[Opening Given records section]
(* ===== verification/_CoqProject ===== *)
-Q . S2P
Prelude.v
Bytes.v
Backend.v
KvRange.v
KeyedLog.v
ScopeTrie.v
MvccCodec.v
Txn.v
Envelope.v
Mvcc.v
MvccFacts.v
History.v
MvccSpec.v
SysRows.v
MvccRefine.v
MvccRange.v
MvccCompact.v
HistoryRefine.v
Watermark.v
Lease.v
Tso.v
Reach.v
Anomalies.v
Sequencer.v
SequencerSpec.v
SequencerRefine.v
SequencerValidate.v
SequencerRebuild.v
CommitLog.v
CommitLogFacts.v
CommitLogShip.v
ShardTable.v
ShardTableFacts.v
Decisions.v
DecisionsRefine.v
DecisionsApply.v
DecisionsReplay.v
RegionTable.v
RegionTableFacts.v
RegionTableStore.v
Migration.v
MigrationFacts.v
MigrationCopy.v
MigrationSplit.v
MigrationLive.v
PdQueue.v
PdQueueSpec.v
PdQueueSafety.v
DirectWrites.v
Executor.v
ExecutorSafety.v
ExecutorAnomalies.v
Snapshot.v
SnapshotFacts.v
SnapshotSafety.v
LogStore.v
LogStoreRefine.v
LogStoreSafety.v
SnapshotStore.v
SnapshotStoreSafety.v
Approval.v
ApprovalFacts.v
ApprovalInv.v
ApprovalSafety.v
ApprovalBridge.v
ApprovalStore.v
ApprovalBridgeSafety.v
Outbox.v
OutboxSafety.v
OutboxRelay.v
Witnesses.v
SequencerWitnesses.v
CommitLogWitnesses.v
RegionWitnesses.v
MigrationWitnesses.v
PdWitnesses.v
ExecutorWitnesses.v
SnapshotWitnesses.v
ApprovalWitnesses.v
OutboxWitnesses.v
Definition in_u32 (z : Z) : Prop := (0 <= z < u32_modulus)%Z.
Definition in_u64 (z : Z) : Prop := (0 <= z < u64_modulus)%Z.
Definition in_i64 (z : Z) : Prop := (- 2 ^ 63 <= z < 2 ^ 63)%Z.

(** [u64::saturating_add]. *)
Definition u64_saturating_add (a b : Z) : Z := Z.min (a + b) u64_max.

(** [u64::saturating_sub]. *)
Definition u64_saturating_sub (a b : Z) : Z := Z.max 0 (a - b).

(** [u64::checked_add]. *)
Definition u64_checked_add (a b : Z) : option Z :=
  if (a + b <=? u64_max)%Z then Some (a + b)%Z else None.

Ltac unfold_ints :=
  unfold i64_wrap, u16_wrap, u32_wrap, u64_wrap, in_u32, in_u64, in_i64, u64_max,
    u16_modulus, u32_modulus, u64_modulus in *.

Lemma u64_wrap_id z : in_u64 z -> u64_wrap z = z.
Proof. intros; unfold_ints; apply Z.mod_small; lia. Qed.

Lemma u64_wrap_range z : in_u64 (u64_wrap z).
Proof. unfold_ints; apply Z.mod_pos_bound; lia. Qed.

Lemma i64_wrap_id z : in_i64 z -> i64_wrap z = z.
Proof. intros; unfold_ints; rewrite Z.mod_small; lia. Qed.

Lemma i64_wrap_range z : in_i64 (i64_wrap z).
Proof.
  unfold_ints. pose proof (Z.mod_pos_bound (z + 2 ^ 63) (2 ^ 64)). lia.
Qed.

(** Casting a [u64] to [i64] and back is the identity. *)
Lemma u64_i64_u64 z : in_u64 z -> u64_wrap (i64_wrap z) = z.
Proof.
  intros. unfold_ints.
  rewrite Zminus_mod_idemp_l. rewrite Z.add_simpl_r. apply Z.mod_small; lia.
Qed.

Lemma u64_wrap_i64_wrap z : u64_wrap (i64_wrap z) = u64_wrap z.
Proof.
  unfold_ints. rewrite Zminus_mod_idemp_l. by rewrite Z.add_simpl_r.
Qed.

Lemma i64_wrap_u64_wrap z : i64_wrap (u64_wrap z) = i64_wrap z.
Proof. unfold_ints. by rewrite Zplus_mod_idemp_l. Qed.

Create HintDb coord discriminated.
#[export] Hint Resolve u64_wrap_range i64_wrap_range : coord.

(** ** Lists *)

(** [List.filter] through stdpp's membership. *)
Lemma elem_of_List_filter {A} (p : A -> bool) (l : list A) x :
  x ∈ List.filter p l <-> p x = true /\ x ∈ l.
Proof. rewrite !list_elem_of_In, List.filter_In. naive_solver. Qed.

Section list_facts.
Context {A : Type}.
Implicit Types (l : list A).

(** Scanning while a predicate holds, then stopping: the shape of a loop with
    [break]. *)
Fixpoint take_while (p : A -> bool) (l : list A) : list A :=
  match l with
  | [] => []
  | x :: l' => if p x then x :: take_while p l' else []
  end.

(** If once the predicate fails it fails on everything later, stopping early
    loses nothing. *)
Lemma take_while_filter (p : A -> bool) (R : A -> A -> Prop) l :
  StronglySorted R l ->
  (forall x y, R x y -> p x = false -> p y = false) ->
  take_while p l = List.filter p l.
Proof.
  intros Hs Hp. induction Hs as [|x l Hs IH Hx]; simpl; [done|].
  destruct (p x) eqn:E; [by rewrite IH|].
  symmetry. clear IH Hs. induction Hx as [|y l HR Hx IH]; simpl; [done|].
  by rewrite (Hp x y HR E).
Qed.

Lemma filter_filter_and (p q : A -> bool) l :
  List.filter p (List.filter q l) = List.filter (fun x => q x && p x) l.
Proof.
  induction l as [|x l IH]; simpl; [done|].
  destruct (q x); simpl; [destruct (p x)|]; by rewrite IH.
Qed.

Lemma filter_ext_Forall (p q : A -> bool) l :
  Forall (fun x => p x = q x) l -> List.filter p l = List.filter q l.
Proof.
  induction 1 as [|x l E _ IH]; simpl; [done|]. by rewrite E, IH.
Qed.
(* ===== verification/Backend.v ===== *)
(** * The storage backend

    The [StorageBackend]/[ReadTx]/[WriteTx] contract of
    [coord-core/src/storage.rs] as implemented by
    [coord-server/src/storage/redb_backend.rs]: a handful of ordered tables of
    byte strings, read and written in transactions.  The Raft log of
    [coord-server/src/raft/log_store.rs] is a second database of the same kind
    with four tables of its own.  A transaction that
    returns an error leaves the store untouched.  The failures of the disk
    itself are outside the model. *)

From S2P Require Export Bytes.

Local Open Scope nat_scope.

Inductive table :=
  | TABLE_KV
  | TABLE_META
  | TABLE_CHANGELOG
  | TABLE_KV_META
  | TABLE_COMMIT_LOG
  | TABLE_LOG
  | TABLE_VOTE
  | TABLE_COMMITTED
  | TABLE_LAST_PURGED.

#[export] Instance table_eq_dec : EqDecision table.
Proof. solve_decision. Defined.

#[export] Instance table_countable : Countable table.
Proof.
  refine (inj_countable'
    (fun t => match t with TABLE_KV => 0 | TABLE_META => 1 | TABLE_CHANGELOG => 2
                         | TABLE_KV_META => 3 | TABLE_COMMIT_LOG => 4
                         | TABLE_LOG => 5 | TABLE_VOTE => 6 | TABLE_COMMITTED => 7
                         | TABLE_LAST_PURGED => 8 end)
    (fun n => match n with 0 => TABLE_KV | 1 => TABLE_META | 2 => TABLE_CHANGELOG
                         | 3 => TABLE_KV_META | 4 => TABLE_COMMIT_LOG
                         | 5 => TABLE_LOG | 6 => TABLE_VOTE | 7 => TABLE_COMMITTED
                         | _ => TABLE_LAST_PURGED end) _).
  by intros [].
Defined.

(** A row of a table, and the whole store: the rows of all tables. *)
Abbreviation row := (bytes * bytes)%type.
Abbreviation db := (gmap (table * bytes) bytes).

(** ** Point access *)

Definition tx_get (d : db) (t : table) (k : bytes) : option bytes := d !! (t, k).
Definition tx_insert (t : table) (k v : bytes) (d : db) : db := <[(t, k) := v]> d.
Definition tx_remove (t : table) (k : bytes) (d : db) : db := delete (t, k) d.

(** [StorageBackend::write]: commit on [Ok], roll back on [Err]. *)
Definition backend_write {A : Type} (d : db) (f : db -> result (A * db)) : result A * db :=
  match f d with
  | Ok (a, d') => (Ok a, d')
  | Err e => (Err e, d)
  end.

(** ** Scans *)

Definition row_le (x y : row) : Prop := bytes_le x.1 y.1.
Definition row_lt (x y : row) : Prop := bytes_lt x.1 y.1.

#[export] Instance row_le_dec : RelDecision row_le.
Proof. intros x y. unfold row_le. apply _. Defined.
#[export] Instance row_le_trans : Transitive row_le.
Proof. intros x y z. unfold row_le. apply transitivity. Qed.
#[export] Instance row_le_total : Total row_le.
Proof. intros x y. unfold row_le. apply bytes_le_total. Qed.

(** The rows of one table in key order (a redb B-tree). *)
Definition table_rows (d : db) (t : table) : list row :=
  merge_sort row_le
    (omap (fun '((t', k), v) => if decide (t' = t) then Some (k, v) else None)
       (map_to_list d)).

(** [table.range(start..)]. *)
Definition rows_from (start : bytes) (rows : list row) : list row :=
  List.filter (fun r => bytes_leb start r.1) rows.

(** The loop of [iter_range_limited]: stop at [end] (unless it is empty) and
    after [limit] rows (unless it is zero); [n] rows are already pushed. *)
Fixpoint scan_range (end_ : bytes) (limit n : nat) (rows : list row) : list row :=
  match rows with
  | [] => []
  | (k, v) :: rest =>
    if negb (bytes_eqb end_ []) && bytes_leb end_ k then []
    else (k, v) ::
      (if (0 <? limit) && (limit <=? S n) then [] else scan_range end_ limit (S n) rest)
  end.

Definition iter_range_limited (d : db) (t : table) (start end_ : bytes) (limit : nat)
    : list row :=
  scan_range end_ limit 0 (rows_from start (table_rows d t)).

Definition iter_range (d : db) (t : table) (start end_ : bytes) : list row :=
  iter_range_limited d t start end_ 0.

Definition iter_prefix (d : db) (t : table) (prefix : bytes) : list row :=
  take_while (fun r => starts_with r.1 prefix) (rows_from prefix (table_rows d t)).

(** The keys a range scan accepts; an empty [end] is no bound. *)
Definition in_range (start end_ k : bytes) : bool :=
  bytes_leb start k && (bytes_eqb end_ [] || bytes_ltb k end_).

(** ** What the scans return *)

Lemma elem_of_table_rows d t k v : (k, v) ∈ table_rows d t <-> d !! (t, k) = Some v.
Proof.
  unfold table_rows. rewrite merge_sort_Permutation, list_elem_of_omap. split.
  - intros ([[t' k'] v'] & Hin & E). case_decide; simplify_eq. by apply elem_of_map_to_list.
  - intros H. exists ((t, k), v). rewrite elem_of_map_to_list. by rewrite decide_True.
Qed.

Lemma table_rows_NoDup d t : NoDup (table_rows d t).*1.
Proof.
  unfold table_rows. rewrite merge_sort_Permutation.
  pose proof (NoDup_fst_map_to_list d) as Hd.
  induction (map_to_list d) as [|[[t' k] v] l IH]; simpl; [constructor|].
  apply NoDup_cons in Hd as [Hn Hd]. case_decide; [|auto]. subst.
  simpl. constructor; [|auto]. intros ([k' v'] & -> & Hin)%list_elem_of_fmap.
  apply list_elem_of_omap in Hin as ([[t'' k''] v''] & Hin & E).
  case_decide; [|done]. injection E as -> ->. subst t''.
  apply Hn, list_elem_of_fmap. by exists ((t, k'), v').
Qed.

(** A table is strictly increasing in its keys. *)
Lemma table_rows_sorted d t : StronglySorted row_lt (table_rows d t).
Proof.
  pose proof (table_rows_NoDup d t) as Hd.
  assert (StronglySorted row_le (table_rows d t)) as Hs
    by (apply StronglySorted_merge_sort; apply _).
  revert Hd. induction Hs as [|x l Hs IH Hx]; intros Hd; [constructor|].
  apply NoDup_cons in Hd as [Hn Hd]. constructor; [auto|].
  rewrite Forall_forall in Hx |- *. intros y Hy. specialize (Hx y Hy).
  unfold row_le, row_lt in *. apply bytes_le_lt_eq in Hx as [?|E]; [done|].
  destruct Hn. rewrite E. by apply list_elem_of_fmap_2.
Qed.

#[export] Instance row_lt_strict : StrictOrder row_lt.
Proof.
  split.
  - intros x H. by destruct (irreflexivity bytes_lt x.1).
  - intros x y z. unfold row_lt. apply transitivity.
Qed.

(** The rows of a table are determined by its point lookups. *)
Lemma table_rows_unique d t l :
  StronglySorted row_lt l ->
  (forall k v, (k, v) ∈ l <-> d !! (t, k) = Some v) ->
  table_rows d t = l.
Proof.
  intros Hs Hl. apply (StronglySorted_strict_unique row_lt); [apply table_rows_sorted|done|].
  intros [k v]. by rewrite elem_of_table_rows, Hl.
Qed.

Lemma scan_range_0 end_ n rows :
  scan_range end_ 0 n rows =
  take_while (fun r => negb (negb (bytes_eqb end_ []) && bytes_leb end_ r.1)) rows.
Proof.
  revert n. induction rows as [|[k v] rows IH]; intros n; simpl; [done|].
  destruct (negb (bytes_eqb end_ []) && bytes_leb end_ k); simpl; [done|]. by rewrite IH.
Qed.

Lemma scan_range_limit end_ limit n rows :
  0 < limit -> n < limit ->
  scan_range end_ limit n rows = take (limit - n) (scan_range end_ 0 n rows).
Proof.
  intros Hl. revert n. induction rows as [|[k v] rows IH]; intros n Hn; simpl.
  - by rewrite take_nil.
  - destruct (negb (bytes_eqb end_ []) && bytes_leb end_ k); [by rewrite take_nil|].
    rewrite (proj2 (Nat.ltb_lt 0 limit)) by done. simpl.
    destruct (Nat.leb_spec limit (S n)).
    + replace (limit - n) with 1 by lia. simpl. by rewrite take_0.
    + replace (limit - n) with (S (limit - S n)) by lia. simpl. by rewrite IH by lia.
Qed.

(** [iter_range] returns exactly the rows with keys in [[start, end)], in key
    order: stopping at the first key past [end] loses nothing. *)
Lemma iter_range_filter d t start end_ :
  iter_range d t start end_ =
  List.filter (fun r => in_range start end_ r.1) (table_rows d t).
Proof.
  unfold iter_range, iter_range_limited, rows_from. rewrite scan_range_0.
  rewrite (take_while_filter _ row_lt).
  - rewrite filter_filter_and. apply List.filter_ext. intros [k v]. unfold in_range. simpl.
    f_equal. unfold bytes_leb. by destruct (bytes_eqb end_ []), (bytes_ltb k end_).
  - apply StronglySorted_List_filter, table_rows_sorted.
  - intros [k v] [k' v']. unfold row_lt. simpl. rewrite !negb_false_iff, !andb_true_iff.
    intros Hlt [? Hle]. split; [done|]. apply bytes_lt_le. by eapply bytes_le_lt_trans.
Qed.

Lemma iter_range_limited_take d t start end_ limit :
  0 < limit ->
  iter_range_limited d t start end_ limit = take limit (iter_range d t start end_).
Proof.
  intros. unfold iter_range, iter_range_limited.
  rewrite (scan_range_limit _ _ 0) by done. by rewrite Nat.sub_0_r.
Qed.

Lemma elem_of_iter_range d t start end_ k v :
  (k, v) ∈ iter_range d t start end_ <->
  d !! (t, k) = Some v /\ in_range start end_ k = true.
Proof.
  rewrite iter_range_filter, elem_of_List_filter, elem_of_table_rows. naive_solver.
Qed.

(** Keys with a given prefix are contiguous in the order. *)
Lemma prefix_contiguous p x y :
  bytes_le p x -> bytes_lt x y -> starts_with x p = false -> starts_with y p = false.
Proof.
  intros Hp Hlt Hx. destruct (starts_with y p) eqn:Hy; [|done].
  apply starts_with_spec in Hy as [r ->]. exfalso. revert x r Hp Hlt Hx.
  induction p as [|a p IH]; intros x r Hp Hlt Hx; [by destruct x|].
  destruct x as [|c x]; [by unfold bytes_le, bytes_leb in Hp|].
  unfold bytes_le, bytes_leb in Hp. rewrite negb_true_iff, <-not_true_iff_false in Hp.
  rewrite bytes_ltb_cons in Hp. unfold bytes_lt in Hlt. simpl app in Hlt.
  rewrite bytes_ltb_cons in Hlt. destruct Hlt as [Hlt|[-> Hlt]]; [tauto|].
  apply (IH x r).
  - unfold bytes_le, bytes_leb. rewrite negb_true_iff, <-not_true_iff_false. tauto.
  - done.
  - rewrite <-not_true_iff_false in Hx |- *. intros Hs. apply Hx.
    apply starts_with_spec in Hs as [r' ->]. apply (starts_with_app (a :: p) r').
Qed.

(** [iter_prefix] returns exactly the rows whose key has the prefix. *)
Lemma iter_prefix_filter d t prefix :
  iter_prefix d t prefix = List.filter (fun r => starts_with r.1 prefix) (table_rows d t).
Proof.
  unfold iter_prefix, rows_from.
  set (R := fun x y : row => bytes_le prefix x.1 /\ row_lt x y).
  rewrite (take_while_filter _ R).
  - rewrite filter_filter_and. apply List.filter_ext. intros [k v]. simpl.
    destruct (starts_with k prefix) eqn:E; [|by rewrite andb_false_r].
    apply starts_with_spec in E as [r ->]. rewrite andb_true_r. apply bytes_le_app.
  - pose proof (table_rows_sorted d t) as Hs.
    induction Hs as [|[k v] l Hs IH Hx]; simpl; [constructor|].
    destruct (bytes_leb prefix k) eqn:E; [|done]. constructor; [done|].
    rewrite Forall_forall in Hx |- *. intros y [_ Hy]%elem_of_List_filter.
    split; [exact E|by apply Hx].
  - intros x y [Hp Hlt]. by apply prefix_contiguous.
Qed.

Lemma elem_of_iter_prefix d t prefix k v :
  (k, v) ∈ iter_prefix d t prefix <->
  d !! (t, k) = Some v /\ exists r, k = prefix ++ r.
Proof.
  rewrite iter_prefix_filter, elem_of_List_filter, elem_of_table_rows, starts_with_spec.
  naive_solver.
Qed.

Lemma iter_prefix_sorted d t prefix : StronglySorted row_lt (iter_prefix d t prefix).
Proof. rewrite iter_prefix_filter. apply StronglySorted_List_filter, table_rows_sorted. Qed.

Lemma iter_range_sorted d t s e : StronglySorted row_lt (iter_range d t s e).
Proof. rewrite iter_range_filter. apply StronglySorted_List_filter, table_rows_sorted. Qed.

Lemma iter_prefix_unique d t p l :
  StronglySorted row_lt l ->
  (forall k v, (k, v) ∈ l <-> d !! (t, k) = Some v /\ exists r, k = p ++ r) ->
  iter_prefix d t p = l.
Proof.
  intros Hs Hl. apply (StronglySorted_strict_unique row_lt); [apply iter_prefix_sorted|done|].
  intros [k v]. by rewrite elem_of_iter_prefix, Hl.
Qed.

Lemma length_omap {A B : Type} (f : A -> option B) (l : list A) :
  (length (omap f l) <= length l)%nat.
Proof. unfold omap. induction l as [|x l IH]; simpl; [done|]. destruct (f x); simpl; lia. Qed.

Lemma length_table_rows d t : (length (table_rows d t) <= size d)%nat.
Proof.
  unfold table_rows. rewrite merge_sort_Permutation, <-length_map_to_list. apply length_omap.
Qed.

Lemma length_List_filter {A : Type} (p : A -> bool) (l : list A) :
  (length (List.filter p l) <= length l)%nat.
Proof. induction l as [|x l IH]; simpl; [done|]. destruct (p x); simpl; lia. Qed.

Lemma length_iter_range d t a z : (length (iter_range d t a z) <= size d)%nat.
Proof.
  rewrite iter_range_filter. etrans; [apply length_List_filter|apply length_table_rows].
Qed.

Lemma length_iter_prefix d t p : (length (iter_prefix d t p) <= size d)%nat.
Proof.
  rewrite iter_prefix_filter. etrans; [apply length_List_filter|apply length_table_rows].
Qed.

Lemma sorted_rows_NoDup l : StronglySorted row_lt l -> NoDup l.*1.
Proof.
  induction 1 as [|x l Hs IH Hx]; simpl; constructor; [|done].
  intros (y & E & Hy)%list_elem_of_fmap. rewrite Forall_forall in Hx. specialize (Hx y Hy).
  unfold row_lt in Hx. rewrite E in Hx. by destruct (irreflexivity bytes_lt y.1).
Qed.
[Closing Given records section]
Requirement:
Everything from the line with "itself are outside the model. *)" through the line with "(fun t => match" should be written out exactly as it appears above, end lines included, and nothing outside that range.

Worked solution:
    itself are outside the model. *)

From S2P Require Export Bytes.

Local Open Scope nat_scope.

Inductive table :=
  | TABLE_KV
  | TABLE_META
  | TABLE_CHANGELOG
  | TABLE_KV_META
  | TABLE_COMMIT_LOG
  | TABLE_LOG
  | TABLE_VOTE
  | TABLE_COMMITTED
  | TABLE_LAST_PURGED.

#[export] Instance table_eq_dec : EqDecision table.
Proof. solve_decision. Defined.

#[export] Instance table_countable : Countable table.
Proof.
  refine (inj_countable'
    (fun t => match t with TABLE_KV => 0 | TABLE_META => 1 | TABLE_CHANGELOG => 2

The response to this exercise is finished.